Adam ağır ağır başını salladı. Gözleri sahadan ayrılmadan cevap verdi. "Kral da müsabakaya katılacağını duyurdu. Prensimiz, kralımızı halkın önünde yenmemeli."

"Bu daha iyi olmaz mı? İnsanlar kolaylıkla onun arkasında olmayı kabul eder."

"İnsanlar zaten onun arkasında." diye mırıldandı çok yavaşça. "Ama Arthur'la aralarının açılması için henüz erken."

Güldüğümü fark ettim. "Onların arası zaten açıldı."

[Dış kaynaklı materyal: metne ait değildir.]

(** The sender as a participant of the conversation and of the message. *)
Definition record_sender (conversationId messageId : string) (senderEndpointId : option string)
    (sender : option ExternalEndpointReference) : M unit :=
  match senderEndpointId, sender with
  | Some endpointId, Some sender =>
      participantId ← ensureParticipant conversationId endpointId sender;
      _ ← update messages (message_is messageId) (set_sender_participant participantId);
      _ ← insert_on_conflict_nothing message_participants
            (λ r, bool_decide (message_participant_key r = Some (messageId, "from", 0%Z)))
            (mkMessageParticipant messageId 0 "from" (Some endpointId)
               (default sender.(xe_externalId) sender.(xe_addressDisplay)) sender.(xe_displayName));
      mret tt
  | _, _ => mret tt
  end.

(** The row of the message: the one of its external identity, or a new one. *)
Definition write_message (event : NormalizedChannelEvent) (payload : MessageUpsertEventPayload)
    (contactId : option string) (conversationId : string) (occurredAt : Z) (existing : option message_row)
    : M string :=
  match existing with
  | Some existing =>
      _ ← update messages (message_is existing.(ms_id)) (upsert_message payload conversationId occurredAt);
      mret existing.(ms_id)
  | None =>
      id ← randomUUID; created_at ← db_now;
      _ ← insert_message (new_message event payload contactId conversationId occurredAt id created_at);
      mret id
  end.

Definition applyMessageUpsert (event : NormalizedChannelEvent) (payload : MessageUpsertEventPayload)
    : M applied_to :=
  conversationId ← ensureConversation event payload.(mu_conversation) None None;
  senderEndpointId ←
    match payload.(mu_sender) with
    | Some sender => id ← ensureEndpoint event sender; mret (Some id)
    | None => mret None
    end;
  contactId ← attachWorkflowContact conversationId
                (if bool_decide (payload.(mu_direction) = dir_inbound) then senderEndpointId else None);
  occurredAt ← new_date (occurred event);
  existing ← findMessage event.(ev_channelAccountId) payload.(mu_externalIdentityScope)
               payload.(mu_externalMessageId);
  if match existing with Some m => outdated occurredAt m | None => false end
  then mret (mkAppliedTo (Some conversationId) (ms_id <$> existing))
  else
    messageId ← write_message event payload contactId conversationId occurredAt existing;
    _ ← record_sender conversationId messageId senderEndpointId payload.(mu_sender);
    _ ← when (is_null existing && bool_decide (payload.(mu_direction) = dir_inbound))
          (record_inbound event payload conversationId messageId contactId occurredAt);
    _ ← enqueueMessageSearch event.(ev_companyId) event.(ev_channelAccountId) messageId;
    _ ← replaceAttachments messageId payload;
    now ← toDbDate;
    _ ← update conversations (λ r, bool_decide (r.(cv_id) = conversationId)) (extend_thread occurredAt now);
    _ ← enqueueFanout event.(ev_companyId) event.(ev_channelAccountId) conversationId messageId;
    mret (mkAppliedTo (Some conversationId) (Some messageId)).
Lemma kept_ensureConversation e c p m : steady customers_kept (ensureConversation e c p m).
Proof.
  unfold ensureConversation. steady; [|apply steady_insert_conversation].
  by apply steady_update_conversations.
Qed.
Lemma kept_ensureEndpoint e x : steady customers_kept (ensureEndpoint e x).
Proof.
  unfold ensureEndpoint. steady; [|apply steady_insert_endpoint]. by apply steady_update_endpoints.
Qed.
Lemma kept_participant_identity e c x u : steady customers_kept (participant_identity e c x u).
Proof. unfold participant_identity. steady; [apply kept_ensureConversation|apply kept_ensureEndpoint]. Qed.
End statements.

(** ** The customer of a conversation *)

Section attach.
Context `{Oracle} `{ChannelRuntime} (v : string) (candidate : option string).

(** The endpoints that may stand for the conversation's customer. *)
Definition candidates_of (t : tables) : list endpoint_row :=
  match candidate with
  | Some id => keep (λ r, bool_decide (r.(ep_id) = id)) (endpoints t)
  | None => endpoints_of (endpoints t) (keep (external_participant v) (s_participants (t_spine t)))
  end.

Lemma exec_candidates t Q E :
  Q (candidates_of t) t → exec (customer_candidates v candidate) t Q E.
Proof using.
  intros HQ. unfold customer_candidates, candidates_of in *. destruct candidate; [by exec_step|].
  do 5 exec_step. change (rows contact_endpoints t) with (endpoints t). by rewrite (keep_all (λ _, true)) by (by apply Forall_true).
Qed.

Lemma candidates_endpoints t e : e ∈ candidates_of t → e ∈ endpoints t.
Proof using.
  unfold candidates_of. destruct candidate; [by intros [_ ?]%elem_of_keep|].
  unfold endpoints_of. rewrite list_elem_of_bind. by intros (p & [_ He]%elem_of_keep & _).
Qed.

(** The tables of the workflow are untouched. *)
Definition same_workflow (t t' : tables) : Prop :=
  t_states t' = t_states t ∧ t_assignments t' = t_assignments t ∧ t_cases t' = t_cases t.
#[local] Instance same_workflow_preorder : PreOrder same_workflow.
Proof. split; [done|]. intros t1 t2 t3 (?&?&?) (?&?&?). unfold same_workflow. split_and!; congruence. Qed.

(** The contact of the endpoint, or a new one. *)
Definition customer_found (e : endpoint_row) (k : string) (t t' : tables) : Prop :=
  match e.(ep_contact_id) with
  | Some k' => k = k' ∧ t' = t
  | None => ∃ now, t' = set_rows contacts (t_contacts t ++ [new_customer k e now]) t
  end.

Lemma exec_customer_of e t :
  exec (customer_of e) t (λ k t', customer_found e k t t') (λ _ t', t' = t).
Proof using.
  unfold customer_of, customer_found. destruct (ep_contact_id e) as [k|]; [by apply exec_ret|].
  do 4 exec_step. apply exec_bind, exec_insert_row; [|done]. intros _. apply exec_ret. by eexists.
Qed.

Lemma customer_found_kept e k t t' : customer_found e k t t' → endpoints t' = endpoints t
  ∧ t_conversations t' = t_conversations t ∧ customers_kept t t' ∧ same_workflow t t'.
Proof using.
  unfold customer_found. destruct (ep_contact_id e); [intros [_ ->]|intros [now ->]]; (split; [done|split; [done|]]).
  - split; reflexivity.
  - split; [|done]. split; [reflexivity|]. split; [reflexivity|]. split; [apply extends_app, _|done].
Qed.

Lemma exec_adopt e k t Q E :
  endpoint_ids_unique t → e ∈ endpoints t →
  (∀ t', customers_kept t t' → same_workflow t t' →
     t_conversations t' = t_conversations t → t_contacts t' = t_contacts t →
     (∀ r, r ∈ endpoints t' → r.(ep_id) = e.(ep_id) → r.(ep_contact_id) = Some (default k e.(ep_contact_id))) → Q tt t') →
  (∀ e', E e' t) →
  exec (when (is_null e.(ep_contact_id))
          (now ← toDbDate;
           _ ← update contact_endpoints (λ r, bool_decide (r.(ep_id) = e.(ep_id))) (adopt_endpoint k now);
           mret tt)) t Q E.
Proof using.
  intros Hu He HQ HE.
  assert (Hsame : ∀ r, r ∈ endpoints t → r.(ep_id) = e.(ep_id) → r = e).
  { intros r Hr Hid. eapply (unique_on_eq (Some ∘ ep_id)); [exact Hu|done..|]. cbn. by rewrite Hid. }
  destruct (ep_contact_id e) as [k'|] eqn:Hk; cbn [is_null when].
  - apply exec_ret, HQ; [reflexivity|done|done|done|]. intros r Hr Hid. by rewrite (Hsame r Hr Hid).
  - do 2 exec_step. apply exec_bind, exec_update; [|done]. change (rows contact_endpoints t) with (endpoints t).
    intros _. apply exec_ret, HQ; [|done|done|done|].
    + split; [apply extends_update; [apply _|]|split; [reflexivity|split; [reflexivity|]]].
      * intros r Hr Hid. to_prop. rewrite (Hsame r Hr Hid). split; [done|]. by rewrite Hk.
      * intros _. apply unique_on_update; [exact Hu|]. intros r _ _. by left.
    + intros r (r0 & Hr0 & ->)%elem_of_update_where. destruct (bool_decide _) eqn:Eid; to_prop; [done|].
      intros Hid. done.
Qed.

(** The conversation names the customer, unless another one does already. *)
Definition customer_named (k : string) (t t' : tables) : Prop :=
  (∃ r, r ∈ t_conversations t' ∧ r.(cv_legacy_contact_id) = Some k)
  ∧ ((∀ r, r ∈ t_conversations t → r.(cv_legacy_contact_id) ≠ Some k) →
     ∃ r, r ∈ t_conversations t' ∧ r.(cv_id) = v ∧ r.(cv_legacy_contact_id) = Some k).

"Arthur, Edmund'a karşı tedbir almamalı."

"Onunla konuşurum."

Adam yeniden başını salladı belli belirsizce. Ardından Edmund'un çadırına doğru yürümeye başladım. Üzerine altın sarısı şeritler basılmış yumuşak yeşil renginde bir çadırdı. İçeriye girdiğimde bir sürprizle karşılaştım. Arthur altın işlemeli zırhı, pırıl pırıl bir gülümsemesi ile bana doğru döndü. Beni görmeyi beklemiyor gibi kaşları çatıldı birden. Elinde bir kadeh vardı. Onunla uzun zaman sonra ilk defa tek başımıza bir yerde bulunuyorduk. Kalp atışlarım hızlandığı gibi dışarıya çıkmaya yeltendim.

"Dur."

Emriyle donakalmıştım. Nabzım kulaklarımda atıyordu. Korkumu belli etmemek için başımı dik tuttum ve ona doğru döndüm. Yavaş adımlarla yaklaşıyordu. Ellerimin titremesine engel olmak için elbisemin eteklerine yapıştım.

"Yaklaş. Çadırın içine doğru." dedi yavaşça. Dediğine uyarak ortaya doğru ilerledim. Yeşil gözleri ısrarlı bakışlarla beni baştan aşağıya süzüyordu. Ürperdiğimi hissettim.

"Nasılsın İsabel?" diye mırıldandı yumuşak bir sesle.

Yutkundum. "Sayenizde çok iyiyim majesteleri."

Daha da yaklaştı. Ilık nefesinin saçlarıma değdiğini hissedebiliyordum. Yeni ürperti dalgası yayıldı vücuduma. "Evet, gayet iyi görünüyorsun. Yeni evlilik sana çok yakışmış. Güzelleşmişsin. Neredeyse metresim olduğun zamanlardan bile daha güzelsin."

"Majesteleri çok nazik." dedim titrek bir fısıltıyla.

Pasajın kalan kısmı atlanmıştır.